# Stock Trading Strategy Based on Neural Net Time Series Analysis

For background, please see our previous notebook: leading_pattern/notebook.ipynb. Also, the work below is based on the ideas from [this page](https://www.tensorflow.org/tutorials/structured_data/time_series) on tensorflow.org

The basic idea is to predict the price of a target stock based on historical values (price, volume, etc..) of a set of predictor stocks; an event happens, it ripples through predictors then to the target. In our previous strategy we found this is difficult... maybe even impossible. Maybe we will have better luck with neural networks (NN).

One possible benefit of NN is they make it easy to combine predictors. Previously we looked for individual stocks as predictors with the thought that we would find a way to combine them. With that method it is even possible we could have two or more predictors that by themselves could not exceed a threshold, but together they would. With NN we would find such a predictor.

In the previous analysis, we looked for spikes in the target that lasted 2 days and exceeded a 3% gain. That approach gave us about 10-20 events/year for an average stock. Using a NN classifier on data like that would fail because the algorithm would right 90% of the time just by predicting "no event" everyday. To get around that issue (kick the can further down the road?) we will try to predict the price tomorrow for every day. If the price tomorrow is some threshold above today, we would buy. After that, we would sell if the price was predicted to go down.

One potential drawback of the approach is we could tie our money up on small, single day price swings. However with our previous strategy we also tied our money up on false positives.

We could design a NN to do multi-day predictions, but at this point it is not clear we will even be able to do single-day predictions. So lets try to walk before we run.

## The Baseline Strategy
A simple and robust strategy is simply to say the price tomorrow will be the same as today. In fact, in a bull market, that strategy might make a lot of money.
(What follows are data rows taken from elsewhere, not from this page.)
Lemma notify_loop s s' ws cs :
  (∀ t chs ch, (t, chs) ∈ ws → ch ∈ chs → opened cs ch) →
  ∃ cs', loop (notify s s') ws cs = Some cs' ∧
    ∀ ch, (∃ t chs now, (t, chs) ∈ ws ∧ ch ∈ chs ∧ rh_answer s' t = Some now ∧
             cs' !! ch = Some (mkChan (Some now) false (Some now))) ∨
          (cs' !! ch = cs !! ch ∧ ∀ t chs now, (t, chs) ∈ ws → ch ∈ chs → rh_answer s' t = Some now →
             rh_answer s t = Some now).
Proof.
  revert cs; induction ws as [|[t chs] ws IH]; intros cs Ho.
  { exists cs. split; [done|]. intros ch. right. split; [done|]. by intros ? ? ? ?%elem_of_nil. }
  assert (Hstep : ∃ cs1, notify s s' cs (t, chs) = Some cs1 ∧
    (∀ ch, (∃ now, ch ∈ chs ∧ rh_answer s' t = Some now ∧ cs1 !! ch = Some (mkChan (Some now) false (Some now))) ∨
           (cs1 !! ch = cs !! ch ∧ ∀ now, ch ∈ chs → rh_answer s' t = Some now → rh_answer s t = Some now))).
  { unfold notify. cbn [fst snd]. destruct (rh_answer s' t) as [now|]; [|exists cs; split; [done|]; intros ch; by right].
    case_bool_decide as Hb; [exists cs; split; [done|]; intros ch; right; split; [done|]; by intros ? _ [= <-]|].
    destruct (send_loop now (elements chs) cs) as (cs1 & -> & Hcs1).
    { intros ch Hch%elem_of_elements. apply (Ho t chs); [left|done]. }
    exists cs1. split; [done|]. intros ch. rewrite Hcs1. destruct (decide (ch ∈ elements chs)) as [Hin|Hin].
    - left. exists now. split; [by apply elem_of_elements|done].
    - right. split; [done|]. intros w Hw. by rewrite elem_of_elements in Hin. }
  destruct Hstep as (cs1 & E1 & H1). rewrite loop_cons, E1.
  destruct (IH cs1) as (cs' & -> & Hcs').
  { intros t' chs' ch Hin Hch. destruct (Ho t' chs' ch ltac:(by right) Hch) as (c & Hc & Hcl).
    destruct (H1 ch) as [(now & _ & _ & E)|[E _]]; [by eexists|exists c; by rewrite E]. }
  exists cs'. split; [done|]. intros ch. destruct (Hcs' ch) as [(t' & chs' & now & Hin & H)|[E H]].
  { left. exists t', chs', now. split; [by right|done]. }
  destruct (H1 ch) as [(now & Hch & Ha & E')|[E' H']].
  - left. exists t, chs, now. split_and!; [left|done|done|congruence].
  - right. split; [congruence|]. intros t' chs' now [[= -> ->]|Hin]%elem_of_cons; [by apply H'|by apply (H t' chs')].
Qed.
(* ===== verification/PlacementLoopProps.v ===== *)
(** * Properties of the sidecar's placement loop

    Over every interleaving of the placement loop with the dissemination loop
    of the current stream: sessions start clean and never see the tables of an
    earlier stream, no request is lost, no authority is lost, and the loop does
    not panic. *)

From S2P Require Import Prelude GoLib ActorLocal ClaimLock ConsistentHash Rendezvous PlacementStore Inflight InflightProps SidecarDisseminator SidecarProps RemoteHosts PlacementLoop.
#[local] Open Scope dapr_scope.

Section props.
Context {X : XXHash}.
Variable hash : string → N.
Variable pool_idx : lock → N.
Variable ends_by : N → Z → bool.

Notation dHandle := (SidecarDisseminator.Handle hash pool_idx ends_by).

(** ** What every handler of the dissemination loop does to requests and claims *)

(** The request waits in the queue of a type. *)
Definition kept (i : Inflight) (r : request) : Prop :=
  ∃ t fns, queued i !! t = Some fns ∧ r ∈ fns.

(** Going from [i] to [i'] with outputs [os], no waiting request is dropped and
    the claim loop stays consistent. *)
Definition flow (i i' : Inflight) (os : list in_output) : Prop :=
  (cancelled_done (lck i) → cancelled_done (lck i')) ∧
  ∀ r, kept i r → kept i' r ∨ responded r os.

Lemma flow_same i i' os :
  queued i' = queued i → (cancelled_done (lck i) → cancelled_done (lck i')) → flow i i' os.
Proof. intros Hq Hl. split; [done|]. intros r (t & fns & Ht & Hr). left. exists t, fns. by rewrite Hq. Qed.

Lemma flow_trans i1 i2 i3 os1 os2 : flow i1 i2 os1 → flow i2 i3 os2 → flow i1 i3 (os1 ++ os2).
Proof.
  intros [C1 K1] [C2 K2]. split; [auto|]. intros r Hr.
  destruct (K1 r Hr) as [[Hk|Hk]%K2|Ho]; [by left|right; by apply responded_app_r|right; by apply responded_app_l].
Qed.

Lemma flow_Acquire r i :
  flow i (Acquire hash r i).1 (Acquire hash r i).2 ∧
  (kept (Acquire hash r i).1 r ∨ responded r (Acquire hash r i).2).
Proof.
  unfold Acquire, get. destruct (negb (lock_open i) || isBlocked i (request_type r)); cbn [modify fst snd].
  - split; [split; [done|]|].
    + intros r' (t & fns & Ht & Hr). left. destruct (decide (t = request_type r)) as [->|Hne].
      * eexists (request_type r), _. simpl. rewrite lookup_insert_eq, Ht. split; [done|set_solver].
      * exists t, fns. simpl. by rewrite lookup_insert_ne.
    + left. eexists (request_type r), _. simpl. rewrite lookup_insert_eq. split; [done|set_solver].
  - destruct (answer_spec hash r i) as [[[l Hl] C] R]. split; [|by right].
    apply flow_same; [by rewrite Hl|done].
Qed.

Lemma flow_Open i : flow i (Inflight_Open hash pool_idx i).1 (Inflight_Open hash pool_idx i).2.
Proof.
  destruct (Open_spec hash pool_idx i) as (B & O & C & Q & R). cbv zeta in *. split; [done|].
  intros r (t & fns & Ht & Hr). destruct (decide (t ∈ blockedTypes i)) as [Hb|Hb].
  - left. exists t, fns. by rewrite Q, decide_True.
  - right. by apply (R t fns).
Qed.

Lemma flow_Unlock ts i : flow i (UnlockTypes hash ts i).1 (UnlockTypes hash ts i).2.
Proof.
  destruct (UnlockTypes_spec hash ends_by ts i) as (B & O & C & Q & R). cbv zeta in *. split; [done|].
  intros r (t & fns & Ht & Hr). destruct (decide (t ∈ ts ∧ lock_open i = true)) as [[Hts Ho]|Hd].
  - right. by apply (R Ho t fns).
  - left. exists t, fns. by rewrite Q, decide_False.
Qed.

Lemma flow_Cancel ts err i :
  flow i (CancelClaimsForTypes ends_by ts err i).1 (CancelClaimsForTypes ends_by ts err i).2.
Proof.
  unfold CancelClaimsForTypes, get. destruct (lock_open i && _); apply flow_same; try done.
  intros Hc. apply (CancelTypes_spec ends_by _ (lck i) Hc).
Qed.

Lemma flow_Close err i : flow i (Inflight_Close ends_by err i).1 (Inflight_Close ends_by err i).2.
Proof.
  unfold Inflight_Close, get. destruct (lock_open i); apply flow_same; try done.
  intros Hc. exact (proj1 (proj2 (Close_spec ends_by _ (lck i) Hc))).
Qed.

(** The outputs of the shared [Inflight]. *)
Definition ins (os : list diss_output) : list in_output :=
  omap (λ o, match o with DOIn x => Some x | _ => None end) os.

Lemma ins_app os1 os2 : ins (os1 ++ os2) = ins os1 ++ ins os2.
Proof. apply omap_app. Qed.

Lemma ins_DOIn os : ins (DOIn <$> os) = os.
Proof. induction os as [|o os IH]; [done|]. by apply (f_equal (cons o)). Qed.

Definition flows_at (h : diss_handler) (d : disseminator) : Prop :=
  flow (inflight d) (inflight (h d).1) (ins (h d).2).

Lemma flows_frame (h : diss_handler) d : inflight (h d).1 = inflight d → flows_at h d.
Proof. intros E. apply flow_same; by rewrite E. Qed.

Lemma flows_seqp (h1 h2 : diss_handler) d :
  flows_at h1 d → flows_at h2 (h1 d).1 → flows_at (h1 ;;; h2) d.
Proof.
  unfold flows_at. intros H1 H2. rewrite seqp_eq. cbn [fst snd]. rewrite ins_app. by eapply flow_trans.
Qed.

Lemma flows_get (k : disseminator → diss_handler) d : flows_at (k d) d → flows_at (get k) d.
Proof. done. Qed.

Lemma flows_call (c : in_handler) d :
  flow (inflight d) (c (inflight d)).1 (c (inflight d)).2 → flows_at (call c) d.
Proof. unfold flows_at. rewrite call_eq. cbn [fst snd]. by rewrite ins_DOIn. Qed.

Lemma flows_completeRound (d : disseminator) : flows_at completeRound d.
Proof. apply flows_frame. by rewrite completeRound_state. Qed.

Lemma flows_installed ch (g : diss_handler) d :
  (∀ d, inflight (g d).1 = inflight d) → flows_at (installed_tables hash pool_idx ends_by ch g) d.
Proof.
  intros Hg. unfold installed_tables.
  apply flows_seqp; [apply flows_call, flow_same; done|].
  apply flows_seqp; [apply flows_call, flow_Open|].
  apply flows_seqp; [by apply flows_frame|].
  apply flows_seqp; [apply flows_call, flow_Cancel|]. by apply flows_frame.
Qed.

Ltac flows_step :=
  match goal with
  | |- flows_at (seqp _ _) _ => apply flows_seqp
  | |- flows_at (get _) _ => apply flows_get
  | |- flows_at (call (UnlockTypes _ _)) _ => apply flows_call, flow_Unlock
  | |- flows_at (call (Inflight_Close _ _)) _ => apply flows_call, flow_Close
  | |- flows_at (call (LockTypes _)) _ => apply flows_call, flow_same; done
  | |- flows_at completeRound _ => apply flows_completeRound
  | |- flows_at (installed_tables _ _ _ _ _) _ => apply flows_installed; done
  | |- flows_at (emit _) _ => apply flows_frame; done
  | |- flows_at (sendAck _ _) _ => apply flows_frame; done
  | |- flows_at skip _ => apply flows_frame; done
  | |- flows_at (closeStreamV2 _) _ => apply flows_frame; done
  | |- flows_at (when ?b _) _ => unfold when; destruct b
  | |- flows_at (if ?b then _ else _) _ => destruct b
  | |- flows_at (modify _) _ => apply flows_frame; done
  end.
Setting aside the idea of making money, this strategy also provide a baseline for how well we can predict prices. If we can't do significantly better than that, then our predictor is useless.

## Linear Model
With this model, we are saying that the price of the target tomorrow is a weighted sum of the predictors today.

In [1]:
%matplotlib widget

import numpy as np
import pandas as pd
import matplotlib.pyplot as plt

import tensorflow as tf

from nn import nn
from nn.nn import MAX_EPOCHS


plt.rcParams['figure.figsize'] = [10, 5]

config = {
    'start_date': '20170103',
    'end_date': '20181231',
    'price_field': 'Open',
    'predictor_field': 'Open'
}
splits = [0.5, 0.75]

# Load some stocks
target = 'NPTN'  # this is automatically included in the predictors

# These are the ticker symbols for a random selection of stocks
predictors = ['MTL', 'AGR', 'PHD', 'ESS', 'CBOE', 'AGRO', 'FPF', 'CHMA', 'SEAS']
n_predictors = len(predictors) + 1
df = nn.load_data(target, predictors, config)
norm_and_split = nn.NormalizeAndSplit(df, splits, 'target')
train_df, val_df, test_df = norm_and_split.moving_avg(10)
mean_absolute_error = []
column_indices = {name: i for i, name in enumerate(df.columns)}

# Make a window that has one time as an input, one time as an output with a shift of one between them
input_width = 1
label_width = 1
shift = 1
single_step_window = \
    nn.WindowGenerator(input_width, label_width, shift, train_df, val_df, test_df, label_columns=['target'])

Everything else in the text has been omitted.